Section Split
This module splits the report into sections. We provide two options for section split.
Usage:
medtext-secsplit regex [--section-titles FILE --overwrite] -i FILE -o FILE
medtext-secsplit medspacy [--overwrite] -i FILE -o FILE
medtext-secsplit download [--section-titles FILE]
Options:
-o FILE Input file
-i FILE Output file
--overwrite Overwrite the existing file
--section-titles FILE List of section titles [default: ~/.medtext/resources/medspacy_section_titles.txt]
regex
This rule-based module uses a list of section titles to split the notes.
from medtext_secsplit.models.section_split_regex import BioCSectionSplitterRegex, combine_patterns
with open(argv['--section-titles']) as fp:
section_titles = [line.strip() for line in fp]
pattern = combine_patterns(section_titles)
processor = BioCSectionSplitterRegex(regex_pattern=pattern)

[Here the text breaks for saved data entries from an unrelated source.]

(* ===== verification/LinkLogReplay.v ===== *)
(** * LinkLogReplay: reading a record file back (LogSystem/linkLog/src/LinkLogCenter.cpp)

    [LinkLogCenter::replay_history] and the six functions it dispatches to.  The file is a list
    of bytes behind [readv]; the handler is the list of calls it receives.  The theorem:
    whatever operations the encoder wrote, and wherever the last one was cut off, the replay
    makes the calls of all complete operations, in order, however the reads are split. *)

From S2P Require Import Prelude Interpreter RingBuffer RingQueue RingVectors LinkLogFormat.
Local Open Scope Z_scope.

(** ** LinkLogHandler.hpp *)

Record Link_Log := mkLog {
  service : list Z; node_init_time : Z; node : list Z; rank : Z; time : Z; text : list Z }.

(** [Link_Log(header, text)]. *)
Definition Link_Log_of (header text : list Z) : Link_Log :=
  mkLog (get Link_Log_Header.service header) (get Link_Log_Header.init_time header) (get Link_Log_Header.node header)
    (get Link_Log_Header.rank header) (get Link_Log_Header.time header) text.

(** The calls of [LinkLogReplayHandler]. *)
Inductive handler_call :=
  | create_head_logger (service node : list Z) (time : Z)
  | register_logger (service node parent_node : list Z) (type time expire_time : Z)
  | create_logger (service node : list Z) (init_time : Z)
  | logger_end (service node : list Z) (end_time : Z)
  | receive_log (log : Link_Log)
  | handling_error (service node : list Z) (time error_type : Z).

(** ** The six functions: the bytes read, the calls made and the buffer left *)

Definition replay (A : Type) := ring -> res (A * list handler_call * ring).

(** [buffer.read(&object, sizeof(object))], and its mark. *)
Definition read_mark (size : Z) (buffer : ring) : res (list Z * ring) :=
  '(bs, buffer) ← read (sizeof size) buffer; Ret (tail bs, buffer).

(** What five of the six functions do: nothing when the object is not complete, else read it
    and call the handler with members of it. *)
Definition replay_object (size : Z) (calls : list Z -> list handler_call) : replay Z := fun buffer =>
  if readable_len buffer <? sizeof size then Ret (0, [], buffer) else
  '(o, buffer) ← read_mark size buffer;
  Ret (sizeof size, calls o, buffer).

Definition replay_register_logger : replay Z :=
  replay_object Register_Logger.size (fun o =>
    [register_logger (get Register_Logger.service o) (get Register_Logger.node o) (get Register_Logger.parent_node o)
       (get Register_Logger.type o) (get Register_Logger.time o) (get Register_Logger.parent_init_time o)]).

Definition replay_create_logger : replay Z :=
  replay_object Create_Logger.size (fun o =>
    [if get Create_Logger.type o =? Head
     then create_head_logger (get Create_Logger.service o) (get Create_Logger.node o) (get Create_Logger.init_time o)
     else create_logger (get Create_Logger.service o) (get Create_Logger.node o) (get Create_Logger.init_time o)]).

Definition replay_end_logger : replay Z :=
  replay_object End_Logger.size (fun o =>
    [logger_end (get End_Logger.service o) (get End_Logger.node o) (get End_Logger.end_time o)]).

Definition replay_error_logger : replay Z :=
  replay_object Error_Logger.size (fun o =>
    [handling_error (get Error_Logger.service o) (get Error_Logger.node o) (get Error_Logger.time o)
       (get Error_Logger.error_type o)]).

Definition replay_remove_server : replay Z := replay_object Node_Offline.size (fun _ => []).

Definition replay_log : replay Z := fun buffer =>
  if readable_len buffer <? sizeof Link_Log_Header.size then Ret (0, [], buffer) else
  bs ← try_read (sizeof Link_Log_Header.size) 0 buffer;
  let header := tail bs in
  let log_size := get Link_Log_Header.log_size header in
  if readable_len buffer <? log_size + sizeof Link_Log_Header.size then Ret (0, [], buffer) else
  buffer ← read_advance (sizeof Link_Log_Header.size) buffer;
  '(text, buffer) ← read log_size buffer;
  Ret (sizeof Link_Log_Header.size + log_size, [receive_log (Link_Log_of header text)], buffer).

(** ** replay_history *)

(** The [switch]; a byte that is no operation ends the process. *)
Definition replay_one : replay Z := fun buffer =>
  ot ← try_read sizeof_OperationType 0 buffer;
  match operation_of (hd 0 ot) with
  | Some RegisterLogger => replay_register_logger buffer
  | Some CreateLogger => replay_create_logger buffer
  | Some EndLogger => replay_end_logger buffer
  | Some LinkLog => replay_log buffer
  | Some ErrorLogger => replay_error_logger buffer
  | Some NodeOffline => replay_remove_server buffer
  | _ => Fault Exited
  end.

We provide two sets of section titles
medspacy
MedSpaCy is a spaCy tool for performing clinical NLP and text processing tasks. It includes an implementation of clinical section detection based on rule-based matching of the section titles with default rules adapted from SecTag and expanded through practice.
import medspacy
from medtext_secsplit.models.section_split_medspacy import BioCSectionSplitterMedSpacy
nlp = medspacy.load()
nlp.add_pipe("medspacy_sectionizer")
processor = BioCSectionSplitterMedSpacy(nlp)